In our earlier work, we found that intrauterine (i.u.) and intraperitoneal (i.p.) injection of LPS (10-µg serotype 0111:B4) induced preterm labor (PTL) with high pup mortality, marked systemic inflammatory response and hypotension. Here, we used both i.u. and i.p. LPS models in pregnant wild-type (wt) and CCR2 knockout (CCR2–/–) mice on E16 to investigate the role played by the CCL2/CCR2 system in the response to LPS.

Basally, lower numbers of monocytes and macrophages and higher numbers of neutrophils were found in the myometrium, placenta, and blood of CCR2–/– vs. wt mice. After i.u. LPS, parturition occurred at 14 h in both groups of mice. At 7 h post-injection, 70% of wt pups were dead vs. 10% of CCR2–/– pups, but at delivery 100% of wt and 90% of CCR2–/– pups were dead. Myometrial and placental monocytes and macrophages were generally lower in CCR2–/– mice, but this was less consistent in the circulation, lung, and liver. At 7 h post-LPS, myometrial ERK activation was greater and JNK and p65 lower and the mRNA levels of chemokines were higher and of inflammatory cytokines lower in CCR2–/– vs. wt mice. Pup brain and placental inflammation were similar. Using the IP LPS model, we found that all measures of arterial pressure increased in CCR2–/– but declined in wt mice.

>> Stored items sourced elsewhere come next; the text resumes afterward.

(** A payment kept aside: since an earlier sync, with the time of that
    one, or by this one, which misses it now. *)
Definition kept_aside {W} (p : VaultPayload W) (w : string) (moves : Moves) (now : Z) (v : Vanishing) : Prop :=
  In v (vanishing p)
  \/ (va_wallet_id v = w /\ missed_at v = now
      /\ exists old, In old (gone moves) /\ txid old = va_txid v /\ net_sats old = va_net_sats v
           /\ take SPENDS_KEPT (spends old) = va_spends v).

Lemma record_gone_aside {W} w now (p : VaultPayload W) old v :
  In v (vanishing (record_gone w now p old)) ->
  In v (vanishing p)
  \/ (va_wallet_id v = w /\ missed_at v = now /\ txid old = va_txid v /\ net_sats old = va_net_sats v
      /\ take SPENDS_KEPT (spends old) = va_spends v).
Proof.
  unfold record_gone, unsay_arrival. destruct (_ <? _)%nat; [auto|]. destruct (negb _ || _); [auto|].
  unfold vanish. destruct (any _ _); [auto|]. intros [Hv|[<-|[]]]%keep_last_In%in_app_or; [auto|]. by right.
Qed.

Lemma fold_aside {W B} (f : VaultPayload W -> B -> VaultPayload W) l p :
  (forall q b, vanishing (f q b) = vanishing q) -> vanishing (foldl f p l) = vanishing p.
Proof. intros Hf. revert p. induction l as [|b l IH]; intros p; simpl; [done|]. by rewrite IH. Qed.

Lemma record_new_vanishing {W} (p : VaultPayload W) w before now tx :
  vanishing (record_new w before now p tx) = vanishing p.
Proof. unfold record_new, replace. repeat case_match; rewrite ?push_vanishing; done. Qed.

Lemma fold_gone_aside {W} w now l (p : VaultPayload W) v :
  In v (vanishing (foldl (record_gone w now) p l)) ->
  In v (vanishing p)
  \/ (va_wallet_id v = w /\ missed_at v = now
      /\ exists old, In old l /\ txid old = va_txid v /\ net_sats old = va_net_sats v
           /\ take SPENDS_KEPT (spends old) = va_spends v).
Proof.
  revert p. induction l as [|old l IH]; intros p; simpl; [auto|].
  intros [[Hv|(? & ? & Hx)]%record_gone_aside|(? & ? & o & ? & ?)]%IH; [by left|right..];
    (split_and!; [done|done|]); [exists old|exists o]; split; auto.
Qed.

(** Where the drops that wait come from. *)
Definition dropped_from (w : string) (e : Unclaimed) (v : Vanishing) : Prop :=
  un_wallet_id e = w /\ un_txid e = told_as v /\ un_net_sats e = va_net_sats v.

Lemma push_drops {W} (p : VaultPayload W) w tx net stage r now e :
  In e (unclaimed (push p w tx net stage r now)) -> un_stage e = Dropped ->
  In e (unclaimed p) \/ (stage = Dropped /\ un_wallet_id e = w /\ un_txid e = tx /\ un_net_sats e = net).
Proof.
  unfold push. do 2 (case_match; [auto|]). intros He Hs.
  destruct (bool_decide (stage = Confirmed)); cbn in He; apply keep_last_In, in_app_or in He as [He|[<-|[]]]; auto.
  left. by apply retain_In in He as [? _].
Qed.

Lemma rename_first_drops f b l e : In e (rename_first f b l) -> (forall x, f x = true -> un_stage x <> Dropped) ->
  un_stage e = Dropped -> In e l.
Proof.
  intros He Hf Hs. induction l as [|x l IH]; simpl in *; [done|]. destruct (f x) eqn:E.
  - destruct He as [<-|He]; [|by right]. exfalso. by apply (Hf x E).
  - destruct He as [<-|He]; auto.
Qed.

Lemma record_new_drops {W} (p : VaultPayload W) w before now tx e :
  In e (unclaimed (record_new w before now p tx)) -> un_stage e = Dropped -> In e (unclaimed p).
Proof.
  intros He Hs. unfold record_new, replace in He.
  destruct (confirmed tx); [by apply push_drops in He as [?|[? _]]|].
  destruct (List.find _ _); [|by apply push_drops in He as [?|[? _]]].
  destruct (any _ _); [|done]. eapply rename_first_drops; [exact He|..|done].
  intros x (_ & _ & Hx)%is_waiting_spec. by rewrite Hx.
Qed.

Lemma record_gone_drops {W} (p : VaultPayload W) w now old e :
  In e (unclaimed (record_gone w now p old)) -> In e (unclaimed p).
Proof.
  unfold record_gone, unsay_arrival. destruct (_ <? _)%nat; [by intros [? _]%retain_In|].
  case_match; [by intros [? _]%retain_In|]. unfold vanish. case_match; by intros [? _]%retain_In.
Qed.

Lemma fold_drops {W B} (f : VaultPayload W -> B -> VaultPayload W) l p e :
  (forall q b, In e (unclaimed (f q b)) -> In e (unclaimed q)) ->
  In e (unclaimed (foldl f p l)) -> In e (unclaimed p).
Proof. intros Hf. revert p. induction l as [|b l IH]; intros p; simpl; [done|]. intros ?%IH. eauto. Qed.

Lemma push_dropped_drops {W} w now l (p : VaultPayload W) e :
  In e (unclaimed (foldl (push_dropped w now) p l)) -> un_stage e = Dropped ->
  In e (unclaimed p) \/ exists v, In v l /\ dropped_from w e v.
Proof.
  intros He Hs. revert p He. induction l as [|v l IH]; intros p He; simpl in *; [auto|].
  apply IH in He as [He|(u & Hu & Hd)]; [|eauto]. apply push_drops in He as [?|(_ & Hd)]; [auto| |done].
  right. exists v. split; [by left|exact Hd].
Qed.

(** The payload [record] has once it went over what is gone, and what it
    then makes of the payments kept aside. *)
Lemma record_drops {W} (p : VaultPayload W) w first moves now e :
  sound p -> un_stage e = Dropped ->
  sound (record p w first moves now)
  /\ (forall v, In v (vanishing (record p w first moves now)) -> kept_aside p w moves now v)
  /\ (In e (unclaimed (record p w first moves now)) ->
      In e (unclaimed p)
      \/ exists v, dropped_from w e v /\ kept_aside p w moves now v /\ cut_down w (by_spent (new moves)) v = true
           /\ (has_room (record p w first moves now) -> was_coming (record p w first moves now) v)).
Proof.
  intros Hp Hs. unfold record. destruct first.
  { split_and!; [by apply sound_expire|by left|]. intros [? _]%retain_In. auto. }
  set (p1 := foldl (record_confirmed w now) (expire p now) _).
  set (p2 := foldl (record_new w _ now) p1 _). set (p3 := foldl (record_gone w now) p2 _).
  assert (H1 : sound p1) by (apply sound_fold; [intros; by apply sound_push|by apply sound_expire]).
  assert (H2 : sound p2) by (apply sound_fold; [intros; by apply sound_record_new|done]).
  assert (H3 : sound p3) by (apply sound_fold; [intros; by apply sound_record_gone|done]).
  set (p4 := set_vanishing p3 _). assert (H4 : sound p4) by by apply sound_set_vanishing.
  assert (H5 : forall l, sound (foldl (push_dropped w now) p4 l)) by (intros; apply sound_fold; [intros; by apply sound_push|done]).
  assert (H6 : forall v, In v (vanishing p3) -> kept_aside p w moves now v).
  { intros v Hv%fold_gone_aside. unfold p2, p1 in Hv. rewrite !fold_aside in Hv; [exact Hv|..];
      intros; [apply push_vanishing|apply record_new_vanishing]. }
  split_and!; [apply H5| |].
  { intros v. rewrite fold_aside by (intros; apply push_vanishing). intros [Hv _]%retain_In. auto. }
  intros He. apply push_dropped_drops in He as [He|(v & Hv & Hd)]; [left| |done].
  - change (unclaimed p4) with (unclaimed p3) in He.
    apply fold_drops in He; [|intros; by eapply record_gone_drops].
    apply fold_drops in He; [|intros ? ? Hx; by eapply record_new_drops in Hx].
    apply fold_drops in He; [by apply retain_In in He as [? _]|].
    intros q b Hx. by apply push_drops in Hx as [?|[? _]].
  - right. exists v. apply retain_In in Hv as [Hv Hc]. split_and!; [done|by apply H6|done|]. intros Hr.
    assert (keeps p3 (foldl (push_dropped w now) p4 (retain (cut_down w (by_spent (new moves))) (vanishing p3)))) as Hk.
    { apply keeps_folded; [apply keeps_retain_vanishing|intros; apply keeps_push]. }
    destruct (Hk (proj1 H3)) as [_ He'].
    eapply was_coming_extends; [done|done|]. apply H3; [|done].
    pose proof (extends_length _ _ (proj1 H3) He'). unfold has_room in *. lia.
Qed.

Lemma settle_drops {W} (p : VaultPayload W) w recheck now e :
  sound p -> un_stage e = Dropped ->
  sound (settle p w recheck now)
  /\ (forall v, In v (vanishing (settle p w recheck now)) -> In v (vanishing p))
  /\ (In e (unclaimed (settle p w recheck now)) ->
      In e (unclaimed p)
      \/ exists v, dropped_from w e v /\ In v (vanishing p) /\ fate w recheck now v = SaidDropped
           /\ (has_room (settle p w recheck now) -> was_coming (settle p w recheck now) v)).
Proof.
  intros Hp Hs. unfold settle. set (p1 := set_vanishing p _).
  assert (H1 : sound p1) by by apply sound_set_vanishing.
  split_and!; [apply sound_fold; [intros; by apply sound_push|done]|..].
  { intros v. rewrite fold_aside by (intros; apply push_vanishing). by intros [? _]%retain_In. }
  intros He. apply push_dropped_drops in He as [He|(v & Hv & Hd)]; [by left| |done].
  right. exists v. apply retain_In in Hv as [Hv Hc]. split_and!; [done|done|by destruct (fate w recheck now v)|]. intros Hr.
  destruct (keeps_settle p w recheck now (proj1 Hp)) as [_ He'].
  eapply was_coming_extends; [exact He'|done|]. apply Hp; [|done].
  change (has_room (settle p w recheck now)) in Hr.
  pose proof (extends_length _ _ (proj1 Hp) He'). unfold has_room in *. lia.
Qed.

These data suggest that the CCL2/CCR2 system plays a critical role in the cardiovascular response to LPS and contributes to pup death but does not influence the onset of inflammation-induced PTL.

Summary Sentence

This study used mouse models of preterm labour and sepsis to show that during pregnancy the CCL2/CCR2 system is important in the cardiovascular response to sepsis but while it delays pup death it does not delay LPS-induced preterm labour.